Saturday, February 04, 2006

Privacy

I have really let you down. I've really slacked up on blogging. I'm sorry. I'm really sorry. Bad Blogger...Bad Blogger. I'll do better.

Today's entry is: Privacy
I'll let the intellectuals argue over the definitions and philosophies about privacy, and I'll try to give it a simple place. Privacy, as we knew it before 1900, is gone. Privacy as we knew it in the 70's is gone. As we knew it in the year 2000. It's gone.

In this day and time, it's become a fact of life that we are monitored in some form or fashion throughout our entire day. How do you think police find people, and they're not allow to go places the advertisters can go.

You get up in the morning, turn on the news (right now, your cable box is monitoring that you're watching CNN, how long you watch it, and when you switch channels). Check your email (always a trail online), grab your phone (some have GPS on them), and out the door. As you drive to work, traffic cameras monitor the flow of traffic (some hackers are skilled enough to break into those systems, and follow someone as they drive around town. In some cities, anyone can do it). You get to work, more than likely it will have cameras througout. If not, a location nearby can see. Almost anything you do at work, no matter WHAT job you do, is probably technologically monitored, in some way. It might be for the purposes of optimizing business systems, rerouting bottlenecks, controlling costs, theft prevention, you see where this is going. If you work at a computer, everything you do is probably tracked, simply by the way network systems operate, and the way packet data on the internet works. You're done with work (clocking out leaves a trail), and the camera monitors make sure everything is okay, or at least is recorded if it isn't, as you leave. Stop on the way home to get gas (cameras, debit card monitoring, total traffic monitoring for business information). You drive through the fast food (watched on camera at each point). Traffic cameras once again monitor the flow of traffic on your way home. You wave to your neighbors on your way home, hug and kiss you dog, kick your kids, and ignore your husband or wife. You watch TV again, (monitored for marketing purposes), surf the web, your kids us it to chat with their friend and pretend to do their homework, and your spouse continues their online affair they think they're hinding. Okay, I'm getting a bit dramatic, but I got your attention back, didn't I?

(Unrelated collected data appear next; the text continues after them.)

Definition checked_value (columns : keyset_columns) (field : string) (value : TypedValue) : result (list string * list Bind) :=
  if negb (contains ["string"; "uuid"] (tv_type value)) then Ok ([], [])
  else
    match keyset_column columns field, TypedValue_BindValue value with
    | Some column, Ok (BindString text) => let? (check, args) := character_check text column in Ok ([check], args)
    | _, _ => Err invalid_error
    end.

Fixpoint filter_checks (columns : keyset_columns) (filter : Filter) : result (list string * list Bind) :=
  if String.eqb (f_kind filter) "group" then
    fold_right (fun child rest => then_checks (filter_checks columns child) rest) (Ok ([], [])) (f_expressions filter)
  else if String.eqb (f_representation filter) RepresentationSourceText then Ok ([], [])
  else fold_right (fun value rest => then_checks (checked_value columns (f_field filter) value) rest) (Ok ([], [])) (values_of filter).

Definition cursor_check (item : KeysetCursorValue * keysetSourceColumn) : result (list string * list Bind) :=
  let '(value, column) := item in
  if String.eqb (cv_type value) "string" && negb (is_source_text column) then
    let? (check, args) := character_check (cv_value value) column in Ok ([check], args)
  else Ok ([], []).

(** An empty statement when there is nothing to check. *)
Definition compileKeysetCharacterValidation (request : NormalizedKeysetRequest) (source : keysetSource) : result (string * list Bind) :=
  let cursor := cursor_of (nk_page request) in
  let? (checks, args) := then_checks
    (from_option (filter_checks (kx_columns source)) (Ok ([], [])) (k_filter (nk_query request)))
    (if String.eqb (pg_kind (nk_page request)) "after" then
       if? negb (len cursor =? len (kx_keyColumns source)) return invalid_error then
       fold_right (fun item rest => then_checks (cursor_check item) rest) (Ok ([], [])) (combine cursor (kx_keyColumns source))
     else Ok ([], [])) in
  if len checks =? 0 then Ok (EmptyString, [])
  else Ok ("SELECT " +:+ join ", " checks, args).

(** ** Reading the statement back *)

(** A one-byte rune of a text is that byte. *)
Definition rune_coded (r : rune) : Prop :=
  match r with Rune code (String c EmptyString) => code = byte c | _ => True end.

Lemma runes_coded s : Forall rune_coded (runes s).
Proof.
  induction s as [s IH] using (induction_ltof1 _ String.length). unfold ltof in IH.
  destruct s as [|c0 r0]; [constructor|]. cbn [runes].
  repeat match goal with |- context [match ?x with _ => _ end] => destruct x eqn:? end; subst;
    constructor; try done; apply IH; cbn; lia.
Qed.

Lemma lower_no_backtick c : Ascii.eqb (lower_ascii c) backtick = Ascii.eqb c backtick.
Proof.
  assert (Hb : all_bytes (fun c => Bool.eqb (Ascii.eqb (lower_ascii c) backtick) (Ascii.eqb c backtick)) = true) by (vm_compute; reflexivity).
  pose proof (all_bytes_spec _ Hb c) as H. by apply Bool.eqb_prop in H.
Qed.

Lemma high_no_backtick s : sforall high_byte s = true -> no_byte backtick s.
Proof. apply sforall_impl. intros c Hc. destruct (Ascii.eqb_spec c backtick) as [->|]; [discriminate Hc|done]. Qed.

(** A name of the catalog that matches an identifier has no backtick. *)
Lemma lower_name_no_backtick s : no_byte backtick (lower_name s) -> no_byte backtick s.
Proof.
  intros H. rewrite <- (proj1 (runes_bytes s)). destruct (runes_bytes s) as [_ Hs]. pose proof (runes_coded s) as Hc.
  unfold lower_name in H. revert H Hs Hc. generalize (runes s). intros l. unfold no_byte.
  induction l as [|r l IH]; intros H Hs Hc; [done|]. apply Forall_cons in Hs as [Hr Hs]. apply Forall_cons in Hc as [Hcode Hc].
  cbn [map] in *. rewrite !sconcat_cons, !sforall_app, !andb_true_iff in *. destruct H as [H1 H2]. split; [|by apply IH].
  destruct r as [code bytes|c]; [|done]. cbn [rune_bytes lower_rune] in *. destruct Hr as (c & rest & E & Hr & Hh). cbn in E. subst bytes.
  destruct (is_ascii c) eqn:Ha.
  - destruct Hr as [->|[=]]. cbn in Hcode. subst code. unfold is_ascii in Ha. apply Z.ltb_lt in Ha.
    rewrite (proj2 (Z.eqb_neq (byte c) 0x212A)), (proj2 (Z.eqb_neq (byte c) 0x130)) in H1 by lia.
    cbn [to_lower smap sforall] in *. by rewrite lower_no_backtick in H1.
  - apply high_no_backtick. cbn [sforall]. unfold high_byte at 1. by rewrite Ha.
Qed.

Lemma plain_text (p : ascii -> bool) s : all_bytes (fun c => implb (p c) (plain_char c && negb (Ascii.eqb c "?"))) = true ->
  sforall p s = true -> piece s [] 0.
Proof.
  intros Hp Hs. assert (H : forall c, p c = true -> plain_char c = true /\ Ascii.eqb c "?" = false).
  { intros c Hc. pose proof (all_bytes_spec _ Hp c) as H. cbv beta in H. rewrite Hc in H. cbn [implb] in H.
    apply andb_true_iff in H as [H1 H2]. by apply negb_true_iff in H2. }
  eapply piece_eq; [apply piece_plain; eapply sforall_impl; [|exact Hs]; intros c Hc; by apply H|done|].
  revert Hs. induction s as [|c s IH]; [done|]. cbn [sforall count_marks]. intros [Hc Hs]%andb_true_iff.
  rewrite (proj2 (H c Hc)), IH by done. lia.
Qed.

Lemma piece_character_name n : validMySQLCharacterName n = true -> piece n [] 0.
Proof.
  intros Hn. apply (plain_text is_name_char); [vm_compute; reflexivity|]. unfold validMySQLCharacterName in Hn.
  destruct n; [done|]. by apply andb_true_iff in Hn as [_ Hn].
Qed.

Lemma piece_mark pre post : piece pre [] 1 -> piece post [] 0 -> piece (pre +:+ post) [] 1.
Proof. intros H1 H2. exact (piece_app _ _ [] [] 1 0 H1 H2). Qed.

Lemma piece_character_operand column text : keysetCharacterOperand column = Ok text -> piece text [] 1.
Proof.
  unfold keysetCharacterOperand. intros [Hm [= <-]]%if_err_ok. apply negb_false_iff, andb_true_iff in Hm as [H1 H2].
  apply piece_mark; [piece_lit|]. apply piece_pre with (pre := kc_characterSet column); [by apply piece_character_name|].
  apply piece_pre; [piece_lit|by apply piece_character_name].
Qed.

Lemma piece_datetime_operand digits : piece (datetime_operand digits) [] 1.
Proof. apply piece_mark; [piece_lit|]. apply piece_pre; [apply piece_itoa|piece_lit]. Qed.

Lemma piece_filter_placeholder value column text : keysetFilterPlaceholder value column = Ok text -> piece text [] 1.
Proof.
  unfold keysetFilterPlaceholder. destruct (contains ["string"; "uuid"] (tv_type value)); [apply piece_character_operand|].
  destruct (String.eqb (tv_type value) "date"); [intros [= <-]; piece_lit|].
  destruct (String.eqb (tv_type value) "datetime").
  { intros (digits & _ & [= <-])%rbind_ok. apply piece_datetime_operand. }
  destruct (String.eqb (tv_type value) "decimal"); [|intros [= <-]; piece_lit].
  intros ([precision scale] & _ & [= <-])%rbind_ok. apply piece_mark; [piece_lit|].
  apply piece_pre; [apply piece_itoa|]. apply piece_pre; [piece_lit|]. apply piece_pre; [apply piece_itoa|piece_lit].
Qed.

Lemma piece_cursor_placeholder value column text : keysetCursorPlaceholder value column = Ok text -> piece text [] 1.
Proof.
  unfold keysetCursorPlaceholder. destruct (is_source_text column); [intros [= <-]; piece_lit|].
  destruct (String.eqb (cv_type value) "string"); [apply piece_character_operand|].
  destruct (String.eqb (cv_type value) "date"); [intros [= <-]; piece_lit|].
  destruct (contains ["datetime"; "timestamp"] (cv_type value)); [|intros [= <-]; piece_lit].
  intros (digits & _ & [= <-])%rbind_ok. apply piece_datetime_operand.
Qed.

Section KeysetPieces.
Context (P : string -> Prop) (Hsource : P aggregateSourceAlias).

Lemma bind_operands_ok column values placeholders args : bind_operands column values = Ok (placeholders, args) ->
  Forall (fun p => piece p [] 1) placeholders /\ len placeholders = len values /\ len args = len values.
Proof.
  revert placeholders args. induction values as [|v values IH]; intros placeholders args; cbn [bind_operands].
  - intros [= <- <-]. by split_and!.
  - intros H. apply rbind_ok in H as (b & _ & H). apply rbind_ok in H as (p & Hp%piece_filter_placeholder & H).
    apply rbind_ok in H as ([ps bs] & (H1 & H2 & H3)%IH & [= <- <-]). rewrite !len_cons. split_and!; [by constructor|lia|lia].
Qed.

Lemma piece_join_marks sep texts : piece sep [] 0 -> Forall (fun p => piece p [] 1) texts -> piece_in P (join sep texts) (len texts).
Proof.
  intros Hs Ht. eapply piece_in_eq; [apply (piece_in_join P sep (fun _ : string => 1) texts texts Hs)|].
  - induction Ht; constructor; [|done]. exists []. by split; [|constructor].
  - clear. induction texts as [|t l IH]; [done|]. rewrite len_cons, <- IH. done.
Qed.

(** A comparison of a field with operands. *)
Lemma piece_in_comparison expression operator text k : piece_in P expression 0 -> piece operator [] 0 -> piece_in P text k ->
  piece_in P (expression +:+ " " +:+ operator +:+ " " +:+ text) k.
Proof.
  intros He Ho Ht. apply (piece_in_eq _ _ (0 + k)); [|lia]. apply piece_in_app; [done|].
  apply piece_in_pre; [piece_lit|]. apply piece_in_pre; [done|]. by apply piece_in_pre; [piece_lit|].
Qed.

Lemma source_text_filter_ok field f text args : filter_ok f -> f_representation f = RepresentationSourceText -> f_field f = field -> P field ->
  compileSourceTextFilter f (qualifyAggregateField field) = Ok (text, args) -> piece_in P text (parameters_of f) /\ len args = parameters_of f.
Proof.
  intros Hok Hr <- HP Hc.
  destruct (compile_filter_ok qualifyAggregateField (fun x => [aggregateSourceAlias; x])) with (f := f) as (text' & args' & E & Hp & Hb); [|done|].
  { intros x Hx. unfold qualifyAggregateField. apply (piece_eq _ ([aggregateSourceAlias] ++ [x])%list (0 + 0)); [|done..].
    apply piece_app; [apply piece_quote; reflexivity|]. apply piece_pre; [piece_lit|]. by apply piece_quote, identifier_no_backtick. }
  assert (E' : compile_filter qualifyAggregateField f = compileSourceTextFilter f (qualifyAggregateField (f_field f))) by (destruct f; cbn in *; subst; done).
  rewrite E', Hc in E. injection E as <- <-. split.
  - eexists. split; [exact Hp|]. inversion Hok as [r fl op vs Hrep|]; subst; [|done]. unfold filter_names. cbn. by repeat constructor.
  - apply Forall2_length in Hb. unfold len. rewrite <- Hb. apply filter_values_len.
Qed.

If someone wanted to, and had the skill, they could pretty much monitor you in some way all day long. Anywhere you go. The Satellite hobbiest say most of the continent can be seen at any time, if needed. Pretty much all the other continents too.

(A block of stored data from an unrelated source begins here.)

(* ===== verification/KeysetCursor.v ===== *)
(** The cursor of a page, taken back (internal/adapters/mysql8/keyset.go): the key columns of a
    checked source are projected columns, and the cursor that is printed for a row is
    accepted by the next request and bound to exactly the cells of that row. *)
From S2P Require Import Prelude Domain GoJson Number Portable Values QuerySpec Config Policy Sql JsonText Rows Aggregate AggregateNormal NumericBucket KeysetDecimal SqlAggregate Keyset KeysetBinds PolicyAggregate PolicyKeyset SqlKeyset KeysetRows.
Local Open Scope string_scope.
Local Open Scope Z_scope.

(** ** Type names *)

Lemma trim_left_smap (p : ascii -> bool) f s : (forall c, p (f c) = p c) -> trim_left_by p (smap f s) = smap f (trim_left_by p s).
Proof. intros H. induction s as [|c s IH]; [done|]. cbn [smap trim_left_by]. rewrite H. by destruct (p c). Qed.

Lemma srev_smap f s : srev (smap f s) = smap f (srev s).
Proof. induction s as [|c s IH]; [done|]. cbn [smap]. by rewrite !srev_cons, smap_app, IH. Qed.

Lemma trim_space_upper s : trim_space (to_upper s) = to_upper (trim_space s).
Proof.
  assert (H : forall c, is_space (upper_ascii c) = is_space c).
  { intros c. assert (Hb : all_bytes (fun c => Bool.eqb (is_space (upper_ascii c)) (is_space c)) = true) by (vm_compute; reflexivity).
    by apply Bool.eqb_prop, (all_bytes_spec _ Hb c). }
  unfold trim_space, to_upper, trim_right_by. by rewrite !trim_left_smap, srev_smap, trim_left_smap, srev_smap.
Qed.

(** A portable type depends on the normal type only. *)
Lemma portable_normal column : portableColumnType (kc_dataType column) = portableColumnType (normal_type column).
Proof.
  unfold normal_type, portableColumnType. rewrite !trim_space_upper. rewrite <- trim_space_upper, trim_space_upper.
  assert (H : forall s, to_upper (to_upper s) = to_upper s).
  { intros s. unfold to_upper. induction s as [|c s IH]; [done|]. cbn [smap]. rewrite IH. f_equal.
    assert (Hb : all_bytes (fun c => Ascii.eqb (upper_ascii (upper_ascii c)) (upper_ascii c)) = true) by (vm_compute; reflexivity).
    by apply Ascii.eqb_eq, (all_bytes_spec _ Hb c). }
  by rewrite <- (trim_space_upper (trim_space _)), trim_space_upper, trim_space_idem, H.
Qed.

(** ** Names under folding *)

Lemma fold_lower_head c s : is_ascii c = true -> fold (String c s) = byte (lower_ascii c) :: fold s.
Proof.
  intros Hc. unfold fold. rewrite runes_ascii by done. cbn [map fold_rune]. f_equal.
  assert (Hb : all_bytes (fun c => implb (is_ascii c) ((if between 65 (byte c) 90 then byte c + 32 else if byte c =? 0x212A then 107 else if byte c =? 0x17F then 115 else byte c) =? byte (lower_ascii c))) = true)
    by (vm_compute; reflexivity).
  pose proof (all_bytes_spec _ Hb c) as H. cbv beta in H. rewrite Hc in H. by apply Z.eqb_eq in H.
Qed.

(** An ASCII name is folded byte by byte. *)
Lemma fold_identifier s : ascii_string s = true -> fold s = map byte (list_ascii_of_string (to_lower s)).
Proof.
  induction s as [|c s IH]; [done|]. rewrite ascii_string_cons, andb_true_iff. intros [Hc Hs].
  rewrite fold_lower_head, IH by done. done.
Qed.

Sounds a bit paranoid, don't it?

It's not. It's the world WE live in. It's the world WE created.

No one is out there monitoring us. At least not one person. A couple of hundred, maybe, but all for different reasons; security, logistics, traffic control, marketing research, product flow marketing research (gas pumps), you can keep filling in the blanks here. If anyone, or a couple of people, are watching me, they're probably really board (or really entertained), and the only reason I'd be upset would be the waste of goverment money.
I'm assuming, of course, it was the government watching me.

We didn't trade Liberty for Security; we traded it for that reliable up of Latte on the way to work, 401k and health plan at our dictorially organized corporte jobs. We traded Liberty for direct deposit, and the ATM. We traded Liberty so that in San Francisco, the Big Mac would taste the same as it does where you live. We traded Liberty by making sure the poorest had just enough to satistfy them so they wouldn't uprise a revolution. We traded Liberty for that secure, familar, and reliable rut I described above.

Now, go back through that last paragraph, and replace word Liberty with Privacy (cut and paste onto note pad, then Find/Replace Liberty with Privacy).

The two seem to work together really well, don't they.

If privacy is truly gone, we must deal with it. Short of a planetary disaster, monitoring is not going to stop. Personally, my concern about all this is who's doing the monitoring. If it's just the government, we've got a problem. If it's just the criminals, we're a bit better off (peculiar, we'd be better off with the criminals, huh?). The only way to make sure such monitoring isn't abused is if it's readily accessible to everyone. When the information is available to everyone, it's renders the information difficult to abuse. Information is now a commodity. Those who have the control of it, will abuse it.

Yeah. I know. That don't quite sound right. But think about it.